Anything the user creates on his machine should be easy to archive, synchronize, share, query and protect. Most data these days is stored as separate files. The idea of the semantic desktop is to make content depend less on files. The file is just the container of the content. The content consists of various concepts and relations between the concepts. Also, there are bigger data blobs, usually multimedia files, but also industrial data types like measurement results, logging files and databases.

As long as nuggets of data are separate entities, this is fine. But what do you do with small annotations to files such as ratings, tags, or source logs? The Nepomuk solution is to store this data in a central database. David promotes the use of companion files to the content files. This type of file is called a sidecar file. To speed up meta-data querying, a central index is required.

This is an interesting approach even though it is not a complete solution. I'd like to emphasize that the requirements for meta-data are the same as those for normal data. Both are data and both are valuable.

Let us look at an example of extensive meta-data use. We forget for a bit the details of how to store and manipulate data and simply imagine we have only data and storage media. On storage A, there is an audio track. The audio track was recorded at a certain time and place by a certain person. Recorded are sounds created by other persons. The owner of storage A, Mrs X, records her opinion about the track in a couple of paragraphs of English prose and as a collection of grades for some aspects of the track.

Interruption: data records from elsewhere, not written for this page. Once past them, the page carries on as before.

(* ===== verification/Messages.v ===== *)
(** * Texts of errors ([transport.rs] and [client.rs], the [#[error]] attributes)

    What an operator reads when something fails.  Errors of other crates end in
    their own texts, which are an interface; the texts of [std::io] errors and
    the [Debug] form of a [Duration] belong to the standard library. *)

From stdpp Require Import pretty.
From S2P Require Import Prelude Text Fs F64 Rand Gotham Wire Client.

(** ** [impl Debug for Duration]

    The integer part in the largest unit that is not zero, and as many decimals
    as are needed. *)
Definition MILLI : Z := 1000000.
Definition MICRO : Z := 1000.

Definition integer (z : Z) : str := lit (pretty z).

(** The loop of [fmt_decimal]; nine turns are its own limit. *)
Fixpoint decimals (turns : nat) (fractional divisor : Z) : str :=
  match turns with
  | O => []
  | S turns =>
      if fractional =? 0 then []
      else byte_of_Z (48 + fractional / divisor) :: decimals turns (fractional mod divisor) (divisor / 10)
  end.

Definition fmt_decimal (integral fractional divisor : Z) (unit : string) : str :=
  integer integral ++ (match decimals 9 fractional divisor with [] => [] | ds => x2e :: ds end) ++ lit unit.

Definition duration_debug (d : Z) : str :=
  let secs := d / NANOS_PER_SEC in
  let nanos := d mod NANOS_PER_SEC in
  if 0 <? secs then fmt_decimal secs nanos (NANOS_PER_SEC / 10) "s"
  else if MILLI <=? nanos then fmt_decimal (nanos / MILLI) (nanos mod MILLI) (MILLI / 10) "ms"
  else if MICRO <=? nanos then fmt_decimal (nanos / MICRO) (nanos mod MICRO) (MICRO / 10) "µs"
  else fmt_decimal nanos 0 1 "ns".

(** ** The texts *)
Class ForeignTexts := {
  connect_text : str;
  connection_text : str;
  write_text : str;
  read_text : str;
  rustls_text : str;
  rcgen_text : str;
  noise_text : str;
}.

Section texts.
Context `{!ForeignTexts}.

Definition transport_text (e : TransportError) : str :=
  match e with
  | Io e => lit "io: " ++ lit (msg e)
  | Connect => lit "quic connect: " ++ connect_text
  | Connection => lit "quic connection: " ++ connection_text
  | Write => lit "quic write: " ++ write_text
  | Read => lit "quic read: " ++ read_text
  | Rustls => lit "rustls: " ++ rustls_text
  | Rcgen => lit "rcgen: " ++ rcgen_text
  | Noise => lit "noise: " ++ noise_text
  | BadHandshake => lit "malformed handshake message"
  | Unreachable timeout =>
      lit "no response within " ++ duration_debug timeout ++
      lit " — nothing is reachable at that address. Check that the UDP port is open in your provider's firewall (cloud security list / security group), not only on the host itself."
  end.

Context `{!Gotham}.

Definition client_text (e : ClientError) : str :=
  match e with
  | PayloadTooLarge => lit "payload exceeds " ++ integer (Z.of_nat MAX_PAYLOAD_SIZE) ++ lit " bytes"
  | BadHopCount => lit "hop_count must be in 3..=5"
  | PathSelection => lit "path selection failed (insufficient diversity in directory)"
  | BadDirectory what => lit "directory: " ++ lit what
  | Crypto => lit "crypto operation failed"
  | Transport e => lit "transport: " ++ transport_text e
  end.
End texts.

Example durations :
  map duration_debug [0; 15; 2500; 300 * MILLI; 5 * NANOS_PER_SEC; 3 * NANOS_PER_SEC + 40 * MILLI] =
  map lit ["0ns"; "15ns"; "2.5µs"; "300ms"; "5s"; "3.04s"]%string.
Proof. vm_compute. reflexivity. Qed.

Mr Y is permitted to lend the storage of Mrs X. Mr Y records his opinion about and listening behavior of the track on his personal storage disk, B. He shares his opinion of the track with Mrs X, but keeps the information about where and when he listened to the track private. This follows the policy he has laid out on his personal devices with respect to audio tracks lent to him. His audio player enforces this policy for him. Mr Y also makes a link between the track of Mrs X and an audio track he once borrowed of Mr Z. In the link he stores a comment about certain similarities between the tracks.

In the meantime, Mrs X keeps listening to the track on her second mobile storage C. When Mr Y returns storage A, Mrs X synchronizes it with C and makes a backup of C to her media tank, D.

There are many technical issues that must be solved to enable a relatively simple scenario like the above.

X and Y must both be able to handle the audio protocol in which the track is recorded
X and Y must use a common ontology for the prose review, grade points and gradable categories
X and Y must both use software that understands the way in which the data and meta-data is stored on storage A
Y must be able to store meta-data about data that is no longer in his possession
Y must be able to define a filter that influences the way meta-data is synchronized across different data storages
Y must be able to store relations between two or more data items
X must be able to synchronize and merge different meta-data items with meta-data specific rules.

Using sidecar files does not solve any of the above issues on its own. This does not mean that it is a bad idea. It just means that it is not a complete solution. There is still an awful lot of functionality required in addition. Sidecar files allow programs that know nothing of meta-data or ontologies to keep that data intact during copying of directories. But that is not nearly enough for handling meta data. Hence sidecar files will always be an incomplete solution.

Another interesting and also incomplete solution is a proposal on live.gnome.org. It is recommended reading.

It is clear that we need way of handling data that goes beyond what the current file systems can do. What alternatives are there? We could keep all data in a triple store which can also be exposed as and synchronized with traditional file systems and might even be a traditional file system underneath.